Senior Anna Pereira carries the Cystic Fibrosis gene. Although Pereira’s Cystic Fibrosis gene is dormant, Cystic Fibrosis can be a life threatening disease, which is why Pereira helped nominate the Cystic Fibrosis Foundation for this year’s Charity Bash.
“Last year in November, I found out I had two Cystic Fibrosis mutations, but they’re both dormant,” Pereira said. “[Neither of them are] the really bad one, the one that causes major symptoms, called Delta F508. I have different ones and nobody in the U.S. really has the combination together that I have. I don’t have any symptoms of [Cystic Fibrosis], so, technically, right now, I don’t have the disease, but I can later in life.”
The predicted median age of survival for a person with Cystic Fibrosis is in the mid-30s. In this disease, unusually thick and sticky mucus obstructs the lungs and pancreas, which leads to life threatening diseases, according to the Cystic Fibrosis Foundation website. The main symptoms are coughing, shortness of breath, lung infections, and poor growth.
Carrying these genes will mostly affect Pereira as she gets older. If she marries someone with the Delta F508 gene, her children will have a good chance of having Cystic Fibrosis, and she could develop the disease if something goes wrong with her genes at some point in time. Having the mutations in her genes also slightly affects her life now, too, Pereira said.
“I have to go to the doctor once a year to get breathing tests,” Pereira said. “Also, I had to go to Minnesota this summer to go to the doctor because they have a really good Cystic Fibrosis center in the hospital in the University of Minnesota. I went there to figure out if there was anything that could eventually happen with my genes.”
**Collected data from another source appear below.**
(** ** test_object_session_token.py: the operations with a session token *)

(** The keywords the steps call, over a network [Net] and its session
    tokens [Token]. *)
Class SessionKeywords (Net Token : Type) : Type := {
  (** [grpc_responses.SESSION_NOT_FOUND] *)
  SESSION_NOT_FOUND : string;
  (** [re.search(pattern, text) is not None], the test of
      [pytest.raises(..., match=pattern)] *)
  re_search : string → string → bool;
  (** The text of the AssertionError by which [pytest.raises] reports, for
      a pattern and a text, that the text does not match; it is pytest's,
      and varies with its version. *)
  mismatch_text : string → string → string;
  (** [put_object(wallet=, path=, cid=, shell=, endpoint=, session=)] *)
  put_object : string → string → string → Shell → string → option Token
               → M Net string;
  (** [delete_object(wallet=, cid=, oid=, shell=, endpoint=, session=)] *)
  delete_object : string → string → string → Shell → string → option Token
                  → M Net string
}.

Section SessionTokenTest.

Context {Net Token : Type} `{keywords : SessionKeywords Net Token}.

(** [with pytest.raises(Exception, match=pattern): block]: a block that
    returns fails the test; an exception that is no [Exception] goes on; an
    [Exception] is tested against the pattern. *)
Definition pytest_raises {A} (pattern : string) (block : M Net A)
    : M Net unit :=
  λ net, match block net with
         | (Ok _, net') =>
             (Raise (MkExc FailedC "DID NOT RAISE <class 'Exception'>"), net')
         | (Raise err, net') =>
             if caught err then
               if re_search pattern (exc_msg err) then (Ok tt, net')
               else (Raise (MkExc AssertionErrorC
                              (mismatch_text pattern (exc_msg err))), net')
             else (Raise err, net')
         end.

(** The last three steps of [test_object_session_token], the locals of
    the test being given. *)
Definition session_token_steps (wallet file_path cid oid oid_delete : string)
    (client_shell : Shell) (session_token : Token)
    (session_token_node container_node noncontainer_node : string)
    : M Net unit :=
  (* Node not in container but granted a session token *)
  run put_object wallet file_path cid client_shell
        session_token_node (Some session_token);
  run delete_object wallet cid oid_delete client_shell
        session_token_node (Some session_token);
  (* Node in container and not granted a session token *)
  run pytest_raises SESSION_NOT_FOUND
        (put_object wallet file_path cid client_shell
           container_node (Some session_token));
  run pytest_raises SESSION_NOT_FOUND
        (delete_object wallet cid oid client_shell
           container_node (Some session_token));
  (* Node not in container and not granted a session token *)
  run pytest_raises SESSION_NOT_FOUND
        (put_object wallet file_path cid client_shell
           noncontainer_node (Some session_token));
  run pytest_raises SESSION_NOT_FOUND
        (delete_object wallet cid oid client_shell
           noncontainer_node (Some session_token));
  ret tt.

End SessionTokenTest.

(** ** The session authorization guard of the storage nodes

    The nodes that answer the test are not part of the repository; the
    guard they run is taken from the specification. *)

Module Session.

(** Modelled from the spec: the operations on objects that the guard of the
    storage nodes, which is no code of the repository, decides on. *)
Inductive Operation : Type := PUT | DELETE | HEAD.

Global Instance Operation_eq_dec : EqDecision Operation.
Proof. solve_decision. Defined.

(** Modelled from the spec: the denial reasons of the guard, which is no
    code of the repository. *)
Inductive DenyReason : Type := Expired | WrongOperation | SessionNotFound.

(** Modelled from the spec: what Authorize, which is no code of the
    repository, answers. *)
Inductive Decision : Type :=
  | Allow
  | Deny (reason : DenyReason).

(** Modelled from the spec: the address of an object, container id and
    object id, as Authorize, which is no code of the repository, takes it. *)
Record ObjectAddress : Type := MkObjectAddress {
  container_id : string;
  object_id : string
}.

(** Modelled from the spec: the session token of the storage network, which
    is no code of the repository: an identifier, the issuer, the validity
    window and the set of the operations it authorizes. *)
Record SessionToken : Type := MkSessionToken {
  token_id : nat;
  issuer : string;
  valid_from : nat;
  valid_until : nat;
  authorized : list Operation
}.
(** * LLM-Service-Factory: a shallow embedding of the Python sources

    The development follows the layout of the repository:

    - [Py]                  the fragment of the Python runtime the sources
                            rely on (exceptions, [print], [time.sleep],
                            truthiness, [in]);
    - [Retry]               [utils/retry_logic.py];
    - [TokenTracker]        [utils/token_tracker.py], the cost in exact
                            arithmetic;
    - [TokenTracker64]      [utils/token_tracker.py], the cost in the
                            arithmetic of Python;
    - [World]               the state of the process and the world outside
                            (environment, vendor APIs, files);
    - [LLMService]          [llm_services/llm_interface.py];
    - [AzureOpenAIService]  [llm_services/azure_openai_service.py], with
                            [utils/image_encoding.py];
    - [HuggingFaceService]  [llm_services/huggingface_service.py];
    - [OpenAIService]       [llm_services/openai_service.py], which the
                            factory imports and the sources do not contain;
    - [LLMServiceFactory]   [LLMServiceFactory.py].

    Each module of definitions is followed by a module of facts about it.

    Numbers.  Python [int] is [Z].  A temperature is a Python [float]
    object: a binary64 value ([PrimFloat], with its NaN, infinities and
    signed zeros) together with the identity of the object, which the
    registry of the factory consults for NaN.  The waiting time of
    [retry_request] is modelled by its exact rational value in [Q].  The
    usage tracker comes twice: [TokenTracker] keeps the rates and the
    cost as exact rationals, an abstraction in which the order properties
    of the cost are stated; [TokenTracker64] follows the arithmetic of
    Python itself, [int] and binary64 [float], operation by operation. *)

From Stdlib Require Import ZArith QArith Lia Lqa String List.
From Stdlib Require Import PrimFloat SpecFloat FloatOps FloatAxioms.
From stdpp Require Import base option list gmap strings pretty.

Open Scope string_scope.
Open Scope Z_scope.

(* ===================================================================== *)
(** * The Python runtime fragment                                          *)
(* ===================================================================== *)
Module Py.
(** The state after a run of updates: either nothing beat the initial
    maximum, or the state is the first pair of the largest drop. *)
Lemma scan_fold_spec (scores : list Q) (l : list (nat * nat))
    (m0 : Q) (a0 b0 : nat) :
  (fold_left (scan_update scores) l (m0, a0, b0) = (m0, a0, b0)
   /\ Forall (fun q => drop scores q <= m0) l)
  \/ (exists l1 p l2,
        l = l1 ++ p :: l2
        /\ fold_left (scan_update scores) l (m0, a0, b0)
           = (drop scores p, fst p, snd p)
        /\ m0 < drop scores p
        /\ Forall (fun q => drop scores q < drop scores p) l1
        /\ Forall (fun q => drop scores q <= drop scores p) l2).
Proof.
  revert m0 a0 b0.
  induction l as [|p l IH]; intros m0 a0 b0.
  - left. split; [reflexivity | constructor].
  - simpl fold_left.
    replace (scan_update scores (m0, a0, b0) p)
      with (if Qltb m0 (drop scores p)
            then (drop scores p, fst p, snd p) else (m0, a0, b0))
      by reflexivity.
    destruct (Qltb m0 (drop scores p)) eqn:E.
    + apply Qltb_true in E. right.
      destruct (IH (drop scores p) (fst p) (snd p))
        as [[Hst Hall] | (l1 & q & l2 & Hl & Hst & Hlt & H1 & H2)].
      * exists [], p, l. repeat split; try assumption. constructor.
      * exists (p :: l1), q, l2. subst l. repeat split; try assumption.
        -- lra.
        -- constructor; assumption.
    + apply Qltb_false in E.
      destruct (IH m0 a0 b0)
        as [[Hst Hall] | (l1 & q & l2 & Hl & Hst & Hlt & H1 & H2)].
      * left. split; [assumption | constructor; assumption].
      * right. exists (p :: l1), q, l2. subst l.
        repeat split; try assumption.
        constructor; [lra | assumption].
Qed.
(** * Request decoding and validation (package main, main.go)

    A shallow embedding of the generic field extraction, type coercion and
    validation pipeline of [ValidateRequest], together with the two custom
    validation rules registered in [init] and the message table of
    [getValidationMessage].

    Go strings are byte sequences: they are modelled as [string] (a list of
    8-bit [ascii] bytes).  [uint64] and [int] values are modelled as [Z],
    with the wrap-around of the machine arithmetic written out where the
    code relies on it.  Maps ([url.Values], [mux.Vars], the [map] of the
    [unique] rule) are [gmap]/[gset] of stdpp. *)

From Stdlib Require Import ZArith Ascii String Sorted.
From stdpp Require Import gmap strings list.

Local Open Scope Z_scope.

(** ** Bytes *)

Definition code (c : ascii) : Z := Z.of_N (N_of_ascii c).
Definition byte_of (z : Z) : ascii := ascii_of_N (Z.to_N z).

Definition comma : ascii := byte_of 44.

(** ** Package [strings] of the Go standard library *)

Module strings.

(** [unicode.IsSpace] on the runes below [utf8.RuneSelf]:
    '\t', '\n', '\v', '\f', '\r' and ' '. *)
Definition is_space1 (c : ascii) : bool :=
  ((9 <=? code c) && (code c <=? 13)) || (code c =? 32).

(** Two-byte UTF-8 encodings of white space: U+0085 (NEL), U+00A0 (NBSP). *)
Definition is_space2 (c1 c2 : ascii) : bool :=
  (code c1 =? 194) && ((code c2 =? 133) || (code c2 =? 160)).

(** Three-byte UTF-8 encodings of white space: U+1680, U+2000..U+200A,
    U+2028, U+2029, U+202F, U+205F, U+3000. *)
Definition is_space3 (c1 c2 c3 : ascii) : bool :=
  ((code c1 =? 225) && (code c2 =? 154) && (code c3 =? 128))
  || ((code c1 =? 226) && (code c2 =? 128)
      && (((128 <=? code c3) && (code c3 <=? 138))
          || (code c3 =? 168) || (code c3 =? 169) || (code c3 =? 175)))
  || ((code c1 =? 226) && (code c2 =? 129) && (code c3 =? 159))
  || ((code c1 =? 227) && (code c2 =? 128) && (code c3 =? 128)).
(** "The first line is the title, the rest is the body; if no line break
    exists, body is empty." *)
Definition first_line (fragment : str) : str :=
  match find [nl] fragment with
  | Some i => firstn i fragment
  | None => fragment
  end.

Definition rest_lines (fragment : str) : str :=
  match find [nl] fragment with
  | Some i => skipn (i + 1) fragment
  | None => []
  end.

(** "If a title ends with [:], drop the trailing colon before trimming." *)
Definition drop_colon (title : str) : str :=
  match rev title with
  | c :: before => if Ascii.eqb c ":" then rev before else title
  | [] => title
  end.

Definition section (fragment : str) : str * str :=
  (strip (drop_colon (first_line fragment)), strip (rest_lines fragment)).

(** [splitSections] for a document whose titles are distinct: one entry
    per fragment, in the order of the document. *)
Definition splitSections (document : str) : dict str :=
  map section (fragments document).

(** The same without the rule of the colon. *)
Definition section_keep_colon (fragment : str) : str * str :=
  (strip (first_line fragment), strip (rest_lines fragment)).

(** The fragment has a line break, and a first line that is not empty. *)
Definition has_title_line (fragment : str) : bool :=
  match find [nl] fragment with
  | Some (S _) => true
  | _ => false
  end.

(** The body of the last fragment whose title is [title]. *)
Fixpoint last_body (entry : str -> str * str) (title : str)
  (frags : list str) : option str :=
  match frags with
  | [] => None
  | f :: rest =>
      match last_body entry title rest with
      | Some b => Some b
      | None =>
          if str_eqb (fst (entry f)) title then Some (snd (entry f))
          else None
      end
  end.

(** [sub] occurs in [t]. *)
Definition occurs (sub t : str) : Prop := exists a b, t = a ++ sub ++ b.

(** A fence in [text]: three backticks, the language tag (any text when
    [lang] is empty), white space, and three backticks further on. *)
Definition fenced (lang text : str) : Prop :=
  exists a tag w b c,
    (lang <> [] -> tag = lang) /\ is_space w = true /\
    text = a ++ fence ++ tag ++ w :: b ++ fence ++ c.

(** A fence whose tag is exactly [lang], also when [lang] is empty. *)
Definition fenced_exactly (lang text : str) : Prop :=
  exists a w b c,
    is_space w = true /\ text = a ++ fence ++ lang ++ w :: b ++ fence ++ c.

(** "Find the substring between [[<tag>]] and [[/<tag>]] (non-greedy); if
    both markers are present, return the trimmed inner content; if either
    marker is missing, raise." *)
Definition unwrap (text tag : str) : result str :=
  let opening := py "[" ++ tag ++ py "]" in
  let closing := py "[/" ++ tag ++ py "]" in
  match find opening text with
  | None => Raise ValueError
  | Some i =>
      let inner := skipn (i + length opening) text in
      match find closing inner with
      | None => Raise ValueError
      | Some j => Ok (strip (firstn j inner))
      end
  end.

(** "The resulting ordered sequence of non-empty trimmed lines." *)
Definition trimmed_lines (body : str) : list str :=
  filter (fun l => negb (str_eqb l [])) (map strip (split [nl] body)).

(** An opening square bracket with a closing one further on. *)
Definition has_bracket_span (text : str) : Prop :=
  exists a b c, text = a ++ py "[" ++ b ++ py "]" ++ c.

(** The language of a pattern: the texts it can read from end to end. *)
Inductive matches : regex -> str -> Prop :=
| MStr l : matches (Str l) l
| MCls (p : ascii -> bool) c : p c = true -> matches (Cls p) [c]
| MCat r1 r2 u v : matches r1 u -> matches r2 v -> matches (Cat r1 r2) (u ++ v)
| MStarGreedy (p : ascii -> bool) u :
    forallb p u = true -> matches (StarGreedy p) u
| MStarLazy (p : ascii -> bool) u :
    forallb p u = true -> matches (StarLazy p) u
| MOptNone r : matches (Opt r) []
| MOptSome r u : matches r u -> matches (Opt r) u
| MGrp n r u : matches r u -> matches (Grp n r) u.

End Spec.

(** ** Auxiliary definitions of the proofs *)

(** The dictionary after the entries of [frags] are assigned in order. *)
Definition insert_all (entry : str -> str * str) (frags : list str)
  (d : dict str) : dict str :=
  fold_left (fun d f => dict_set (fst (entry f)) (snd (entry f)) d) frags d.

(** [sep.join(parts)] *)
Fixpoint join (sep : str) (parts : list str) : str :=
  match parts with
  | [] => []
  | [p] => p
  | p :: rest => p ++ sep ++ join sep rest
  end.

(** The type a value of [mapping] declares. *)
Definition declared_type (td : typing_define) : typing :=
  match td with
  | JustType t => t
  | TupleOf t => t
  end.

(** A text that does not begin with white space. *)
Definition no_lead (t : str) : bool :=
  match t with
  | c :: _ => negb (is_space c)
  | [] => true
  end.

(** ** Other functions of [common.py] *)

(** [require_python_version].  A component of a version tuple is a number
    or a string; [sys.version_info] is
    [(major, minor, micro, releaselevel, serial)], and [req_version] is a
    tuple of numbers. *)
Inductive component : Type :=
| CInt (z : Z)
| CStr (s : str).

(** [a > b] on tuples: the first pair of components that are not equal
    decides, and a number against a string raises [TypeError]; when one
    tuple is a prefix of the other, the longer one is the greater. *)
Fixpoint tuple_gt (a : list component) (b : list Z) : result bool :=
  match a, b with
  | [], _ => Ok false
  | _ :: _, [] => Ok true
  | CInt x :: a', y :: b' =>
      if Z.eqb x y then tuple_gt a' b' else Ok (Z.gtb x y)
  | CStr _ :: _, _ :: _ => Raise TypeError
  end.

Definition require_python_version (version_info : list component)
  (req_version : list Z) : result bool :=
  if negb (Nat.leb 2 (length req_version) && Nat.leb (length req_version) 3)
  then Raise ValueError
  else tuple_gt version_info req_version.

(** The entries written to a logger of [logging]. *)
Inductive logging_entry : Type :=
| LoggingWarning (msg : str).

Definition is_letter (c : ascii) : bool :=
  existsb (Ascii.eqb c)
    (py "ABCDEFGHIJKLMNOPQRSTUVWXYZabcdefghijklmnopqrstuvwxyz").

(** [[A-Za-z]+] *)
Definition letters1 : regex := Cat (Cls is_letter) (StarGreedy is_letter).

(** The two alternatives of the pattern of [parse_recipient],
    [## Send To:\s*([A-Za-z]+)\s*] and [Send To:\s*([A-Za-z]+)\s*]. *)
Definition recipient_pattern_1 : regex :=
  seq [Str (py "## Send To:"); StarGreedy is_space; Grp 1 letters1;
       StarGreedy is_space].

Definition recipient_pattern_2 : regex :=
  seq [Str (py "Send To:"); StarGreedy is_space; Grp 2 letters1;
       StarGreedy is_space].

(** [re.search] of [r1|r2]: at every start the first alternative is tried
    before the second. *)
Fixpoint search_either (r1 r2 : regex) (t : str) : option captures :=
  match match_here r1 t with
  | Some caps => Some caps
  | None =>
      match match_here r2 t with
      | Some caps => Some caps
      | None =>
          match t with
          | [] => None
          | _ :: t' => search_either r1 r2 t'
          end
      end
  end.

(** [match.group(1) or match.group(2)]: the first group when it took part
    in the match, which makes it a non-empty string. *)
Definition parse_recipient (text : str) : str * list logging_entry :=
  match search_either recipient_pattern_1 recipient_pattern_2 text with
  | Some m =>
      match group 1 m with
      | Some (c :: g) => (c :: g, [])
      | _ =>
          match group 2 m with
          | Some g => (g, [])
          | None => ([], [])
          end
      end
  | None => ([], [LoggingWarning (py "Recipient not found in the text.")])
  end.

(** [get_class_name] on a string.  [split] never returns the empty list. *)
Definition get_class_name (class_string : str) : str :=
  match split (py ".") class_string with
  | [] => class_string
  | parts => last parts []
  end.

(** [any_to_str] on a string, which it returns as it is. *)
Definition any_to_str (val : str) : str := val.

Definition any_to_name (val : str) : str :=
  let name := any_to_str val in
  if contains (py "::") name then last (split (py "::") name) []
  else last (split (py ".") name) [].

(** [concat_namespace] on strings: [str(value)] is [value]. *)
Definition concat_namespace (args : list str) : str :=
  join (py "::") args.

(** [read_file_block].  A file that exists is the list of its lines, each
    with its line break; the reader holds the lines not read yet and
    [readline] returns the empty string at the end of the file.  What the
    function prints is left out. *)
Definition readline (reader : list str) : str * list str :=
  match reader with
  | [] => ([], [])
  | line :: rest => (line, rest)
  end.

(** The [while] loop; it runs [end_lineno] times at most. *)
Fixpoint read_file_block_loop (fuel : nat) (ix lineno end_lineno : Z)
  (reader lines : list str) : list str :=
  match fuel with
  | O => lines
  | S fuel' =>
      if (ix <? end_lineno)%Z then
        let ix := (ix + 1)%Z in
        let '(line, reader) := readline reader in
        if (ix <? lineno)%Z then
          read_file_block_loop fuel' ix lineno end_lineno reader lines
        else if (ix >? end_lineno)%Z then lines
        else
          read_file_block_loop fuel' ix lineno end_lineno reader
            (lines ++ [line])
      else lines
  end.

Definition read_file_block (file : option (list str)) (lineno end_lineno : Z)
  : str :=
  match file with
  | None => []
  | Some content =>
      concat
        (read_file_block_loop (Z.to_nat end_lineno) 0 lineno end_lineno
           content [])
  end.

(** The first character of [t], when there is one, is none of [chars]. *)
Definition no_lead_of (chars t : str) : bool :=
  match t with
  | c :: _ => negb (existsb (Ascii.eqb c) chars)
  | [] => true
  end.

(** The text from the first opening square bracket to the last closing
    one, when the first comes before the second. *)
Definition bracket_span (text : str) : option str :=
  match find (py "[") text, rfind (py "]") text with
  | Some i, Some j => if Nat.ltb i j then Some (slice i (j + 1) text) else None
  | _, _ => None
  end.
(** * Proofs *)

(** ** Strings *)

Lemma str_eqb_eq (a b : str) : str_eqb a b = true <-> a = b.
Proof.
  revert b; induction a as [|x a IH]; intros [|y b]; simpl;
    try (split; [discriminate | discriminate]); try tauto.
  rewrite andb_true_iff, Ascii.eqb_eq, IH.
  split; [intros [-> ->]; reflexivity | intros H; inversion H; auto].
Qed.

Lemma str_eqb_refl (a : str) : str_eqb a a = true.
Proof. apply str_eqb_eq; reflexivity. Qed.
Pereira said she thinks it is important LZHS is contributing to the Cystic Fibrosis Foundation because research can help people in the future know more about mutations in their genes and she knows that it is “scary to not know what is happening.”
Josh Thompson, band director, also knows the importance of raising funds to research the disease. He has Cystic Fibrosis in his family, as well: his sister suffers from the disease and his aunt died of it at the age of four.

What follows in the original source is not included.